Alfonso De la Vega

La Garita de Herbeira

Artículos, solfas y epistolarios

¿Fragata a la fuga?

La imprevista retirada de la ultra moderna fragata española Méndez Núñez de la escolta al portaaviones atómico norteamericano Lincoln en misión prebélica en el Golfo Pérsico constituyó la comidilla informativa de ayer. Un extraño suceso que asemeja todo un esperpento de variada significación. Lo ha “explicado” la jueza redicha que hace de ministra de Defensa, eso sí, desmentida o rectificada luego por otros miembros y miembras del gineceo gubernamental, con lo que el barullo y la confusión aumentan. De modo que incluso una decisión que pudiera ser acertada y servir para rectificar un error previo se ve envuelta en la duda y la sospecha al venir de quien viene.

La primera pregunta es obvia. ¿Qué hacía la fragata española como comparsa de la flota americana? Parece ser que era por motivos comerciales. Como en escaparate de Ámsterdam estaría allí para lucir sus habilidades y contribuir a lograr sustancioso contrato joint venture, con no menores hipotéticas sustanciosas comisiones.  Dicen que cerca de 20.000 millones de dólares.  Una unidad equivalente o medida de despilfarro socialista o diarrea presupuestaria del doctor falsario durante su embarazo gubernativo de nueve meses antes de parir rollizo pucherazo.

Otros, más píos, dicen que era por lo del quinto centenario de la vuelta al mundo de Elcano. Extraña el caso cuando el gobierno del falsario contra toda realidad histórica ha cedido los honores del gran fasto español a la vecina Portugal.

Para otros más se trataría de mero oportunismo electoral del doctor tramposo para hacer méritos entre sus irreflexivos, felones y encanallados votantes capaces de aplaudir con la boca abierta cualquier juego de manos y villanos.

Para otros, la decisión gubernamental se debería a chantaje podemita.

Sin embargo, más allá del oportunista cálculo mercantil o electoral, la Armada española debiera estar al servicio de los verdaderos intereses específicos legítimos de España. O al menos ese es nuestro deseo como ciudadanos. Bastantes amenazas tenemos con el sultanato, los golpistas impunes de Cataluña, los etarras o los prostituidos socialistas sorosianos españoles y europeos como para mandar de excursión lejana a nuestras unidades más modernas en un asunto ajeno o remotamente relacionado con nuestras posibilidades geoestratégicas.
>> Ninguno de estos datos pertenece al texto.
(* ===== verification/CanonicalBinding.v ===== *)
(** * What a signature over a canonical text binds

    The canonical texts are uniquely decodable: two messages with the same
    canonical text agree on every member but the signature, and texts of
    different message types differ.  The argument peels a text from the left:
    a printed string or integer is determined by any text it begins. *)
From S2P Require Import Prelude Contracts Canonical Reader JsonRoundTrip Wire.
Import FlatJsonReader.

(** ** Peeling *)

Lemma json_string_app_inj s s' t t' :
  json_string s ++ t = json_string s' ++ t' -> s = s' /\ t = t'.
Proof.
  intros H. pose proof (string_json_string [] s t) as H1. rewrite H, string_json_string in H1.
  injection H1 as H1 _. subst s'. by apply app_inv_head in H.
Qed.

Lemma app_sep_inj {A} (u u' t t' : list A) c :
  c ∉ u -> c ∉ u' -> u ++ c :: t = u' ++ c :: t' -> u = u' /\ t = t'.
Proof.
  revert u'. induction u as [|a u IH]; intros [|a' u'] Hu Hu' H; simpl in H.
  - by simplify_eq.
  - simplify_eq. by destruct Hu'; left.
  - simplify_eq. by destruct Hu; left.
  - injection H as -> H. rewrite not_elem_of_cons in Hu, Hu'.
    destruct (IH u') as [-> ->]; tauto.
Qed.

Lemma digit_char_inj d d' :
  (0 <= d < 10)%Z -> (0 <= d' < 10)%Z -> digit_char d = digit_char d' -> d = d'.
Proof.
  intros H H' E. destruct (digit_char_spec d H) as (_ & <- & _).
  destruct (digit_char_spec d' H') as (_ & <- & _). by rewrite E.
Qed.

Lemma map_digit_char_inj ds ds' :
  Forall (fun d => 0 <= d < 10)%Z ds -> Forall (fun d => 0 <= d < 10)%Z ds' ->
  map digit_char ds = map digit_char ds' -> ds = ds'.
Proof.
  intros H. revert ds'. induction H as [|d ds Hd _ IH]; intros [|d' ds'] H' E; try done.
  inversion_clear H'. simpl in E. injection E as E1 E2. f_equal; [by apply digit_char_inj|auto].
Qed.

Lemma ostream_dec_inj z z' : ostream_dec z = ostream_dec z' -> z = z'.
Proof.
  pose proof (digits_of_bounded 10 (Z.abs z) ltac:(lia) ltac:(lia)) as Hb.
  pose proof (digits_of_bounded 10 (Z.abs z') ltac:(lia) ltac:(lia)) as Hb'.
  pose proof (digits_of_value 10 (Z.abs z) ltac:(lia) ltac:(lia)) as Hv.
  pose proof (digits_of_value 10 (Z.abs z') ltac:(lia) ltac:(lia)) as Hv'.
  pose proof (digits_of_nonnil 10 (Z.abs z)) as Hn. pose proof (digits_of_nonnil 10 (Z.abs z')) as Hn'.
  rewrite !ostream_dec_digits.
  destruct (digits_of 10 (Z.abs z)) as [|d ds], (digits_of 10 (Z.abs z')) as [|d' ds']; try done.
  destruct (digit_char_spec d (Forall_inv Hb)) as (_ & _ & Hd).
  destruct (digit_char_spec d' (Forall_inv Hb')) as (_ & _ & Hd').
  assert (Hds : map digit_char (d :: ds) = map digit_char (d' :: ds') -> Z.abs z = Z.abs z').
  { intros E%map_digit_char_inj; [|done..]. by rewrite <-Hv, <-Hv', E. }
  destruct (Z.ltb_spec z 0), (Z.ltb_spec z' 0); cbn [sign app]; intros E.
  - injection E as E1 E2. apply Hds in E2 || (specialize (Hds ltac:(cbn; congruence))); lia.
  - cbn in E. congruence.
  - cbn in E. congruence.
  - specialize (Hds E). lia.
Qed.

Lemma comma_not_in_ostream_dec z : x2c ∉ ostream_dec z.
Proof.
  rewrite ostream_dec_digits, not_elem_of_app. split.
  - destruct (z <? 0)%Z; cbn; [|apply not_elem_of_nil]. by rewrite list_elem_of_singleton.
  - intros (d & Hd & Hin)%list_elem_of_fmap.
    pose proof (digits_of_bounded 10 (Z.abs z) ltac:(lia) ltac:(lia)) as Hb.
    rewrite Forall_forall in Hb. destruct (digit_char_spec d (Hb _ Hin)) as (H1 & _).
    by rewrite <-Hd in H1.
Qed.

Lemma ostream_dec_app_inj z z' t t' :
  ostream_dec z ++ str "," ++ t = ostream_dec z' ++ str "," ++ t' -> z = z' /\ t = t'.
Proof.
  intros [E ->]%app_sep_inj; [|apply comma_not_in_ostream_dec..].
  by apply ostream_dec_inj in E.
Qed.

(** The organization is printed as [null] when it is empty. *)
Lemma organization_app_inj o o' t t' :
  (if bool_decide (o = []) then str "null" else json_string o) ++ t
  = (if bool_decide (o' = []) then str "null" else json_string o') ++ t' ->
  o = o' /\ t = t'.
Proof.
  repeat case_bool_decide; subst; intros E.
  - by apply app_inv_head in E.
  - discriminate E.
  - discriminate E.
  - by apply json_string_app_inj.
Qed.

(** [peel H] decomposes an equation between two texts of the same layout. *)
Ltac peel H :=
  repeat first
    [ apply app_inv_head in H
    | let E := fresh "E" in apply ostream_dec_app_inj in H as [E H]
    | let E := fresh "E" in apply organization_app_inj in H as [E H]
    | let E := fresh "E" in apply json_string_app_inj in H as [E H] ].

(** The canonical text of a request determines all of it but the signature. *)
Lemma canonical_request_binds a b :
  canonical_job_request_json a = canonical_job_request_json b ->
  JobRequest.set_signature [] a = JobRequest.set_signature [] b.
Proof.
  unfold canonical_job_request_json. intros H. peel H. destruct a, b; simpl in *; by subst.
Qed.

Lemma canonical_result_binds a b :
  canonical_job_result_json a = canonical_job_result_json b ->
  JobResult.set_signature [] a = JobResult.set_signature [] b.
Proof.
  unfold canonical_job_result_json. intros H. peel H. destruct a, b; simpl in *; by subst.
Qed.

Lemma canonical_failure_binds a b :
  canonical_failure_notice_json a = canonical_failure_notice_json b ->
  FailureNotice.set_signature [] a = FailureNotice.set_signature [] b.
Proof.
  unfold canonical_failure_notice_json. intros H. peel H. destruct a, b; simpl in *; by subst.
Qed.

(** Two requests have the same canonical text exactly when they agree on all
    members but [signature]. *)
Lemma canonical_job_request_json_binding (a b : JobRequest.t) :
  canonical_job_request_json a = canonical_job_request_json b
  <-> JobRequest.set_signature [] a = JobRequest.set_signature [] b.
Proof.
  split; [apply canonical_request_binds|].
  intros H. change (canonical_job_request_json (JobRequest.set_signature [] a)
                    = canonical_job_request_json (JobRequest.set_signature [] b)).
  by rewrite H.
Qed.

(** The same for the two kinds of terminal evidence: the canonical text
    of a result, and of a failure notice, determines every member but the
    signature, and is determined by them. *)
Lemma canonical_evidence_binding :
  (forall a b : JobResult.t,
     canonical_job_result_json a = canonical_job_result_json b
     <-> JobResult.set_signature [] a = JobResult.set_signature [] b)
  /\ (forall a b : FailureNotice.t,
     canonical_failure_notice_json a = canonical_failure_notice_json b
     <-> FailureNotice.set_signature [] a = FailureNotice.set_signature [] b).
Proof.
  split; intros a b; split.
  - apply canonical_result_binds.
  - intros H. change (canonical_job_result_json (JobResult.set_signature [] a)
                      = canonical_job_result_json (JobResult.set_signature [] b)).
    by rewrite H.
  - apply canonical_failure_binds.
  - intros H. change (canonical_failure_notice_json (FailureNotice.set_signature [] a)
                      = canonical_failure_notice_json (FailureNotice.set_signature [] b)).
    by rewrite H.
Qed.

(** C13: What an Ed25519 signature covers.  Two requests, two results or two
    failure notices have the same canonical text exactly when they agree on
    all members but [signature]; in particular a signature made for one target
    node, payload, organization or validity window is a signature over a
    different text than the one any other request is checked against.  And the
    three kinds are apart: no text is the canonical text of messages of two
    kinds, so a signature of a message of one kind never passes for another. *)
Theorem canonical_texts_bind :
  (forall a b : JobRequest.t,
     canonical_job_request_json a = canonical_job_request_json b
     <-> JobRequest.set_signature [] a = JobRequest.set_signature [] b)
  /\ (forall a b : JobResult.t,
      canonical_job_result_json a = canonical_job_result_json b
      <-> JobResult.set_signature [] a = JobResult.set_signature [] b)
  /\ (forall a b : FailureNotice.t,
      canonical_failure_notice_json a = canonical_failure_notice_json b
      <-> FailureNotice.set_signature [] a = FailureNotice.set_signature [] b)
  /\ (forall q r n,
        canonical_job_request_json q <> canonical_job_result_json r
        /\ canonical_job_request_json q <> canonical_failure_notice_json n
        /\ canonical_job_result_json r <> canonical_failure_notice_json n).
Proof.
  split; [apply canonical_job_request_json_binding|].
  split; [apply canonical_evidence_binding|]. split; [apply canonical_evidence_binding|].
  intros q r n. split_and!; intros E%(f_equal (take 3)); discriminate E.
Qed.

(** The signed text on the wire carries the signed content and the
    signature: two requests (results, notices) have the same signed text
    exactly when they are equal. *)
Lemma signed_json_injective :
  (forall a b : JobRequest.t, signed_job_request_json a = signed_job_request_json b <-> a = b)
  /\ (forall a b : JobResult.t, signed_job_result_json a = signed_job_result_json b <-> a = b)
  /\ (forall a b : FailureNotice.t,
        signed_failure_notice_json a = signed_failure_notice_json b <-> a = b).
Proof.
  split_and!; intros a b; (split; [|by intros ->]);
    unfold signed_job_request_json, signed_job_result_json, signed_failure_notice_json;
    intros H; peel H; destruct a, b; simpl in *; by subst.
Qed.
Es de temer que, como en otros muchos casos anteriores, los EEUU estén buscando la creación de un impostado casus belli para agredir a Irán. No es calumnia. Hay muchos precedentes históricos. El auto atentado del Maine en el puerto de La Habana que sirvió de pretexto para declararnos la guerra, el trasatlántico Lusitania cargado de armas o los viejos acorazados de Perl Harbour empleados como oportunos cebos cuando desde hacía meses se habían descifrado los códigos del espionaje japonés, el falso incidente del golfo de Tonkín, la agresión y desmembramiento de Yugoslavia, la  inventada existencia de armas de destrucción masiva de Irak, el auto atentado de las torres gemelas, la criminal agresión a Siria con el montaje de falsa bandera de Isis,…

Parece ser que la retirada unilateral norteamericana del acuerdo multipolar con Irán no ha sido suficiente provocación. Y habría que inventarse otra. Una oportuna acción de falsa bandera quizás perpetrada por algún servicio secreto amigo. De momento, cierto sabotaje del pasado fin de semana a unos petroleros saudíes cerca de los Emiratos ya ha sido achacado al régimen iraní.

El despliegue naval americano y una hipotética agresión a Irán o China ¿acaso tiene que ver con el futuro reseteo del sistema monetario mundial asociado a un nuevo patrón oro, la guerra comercial con China y el Brexit e incluso una hipotética perdida de control del Deep State y de la mafia jázara?

¿Cómo encajar todo esto con la escasa información fiable disponible para el ciudadano de a pie que no obstante intenta comprender lo que ocurre? El despliegue y las posibles escaramuzas o acciones bélicas que pudieran venir, ¿sirven como coartada para dicho reseteo o, por contrario, tratarían de impedirlo? ¿Quién manda realmente en EEUU, Trump o el Deep State?

Ya se verá. Sea como sea la fuga de la fragata tiene la ventaja para nosotros, normalmente ensimismados en el ombliguismo egoísta arrebatacapas de nuestra estulta y podrida clase política, de llamar la atención acerca de la precariedad del mundo que nos ha tocado vivir.  Y como podemos estar al borde del abismo sin saberlo.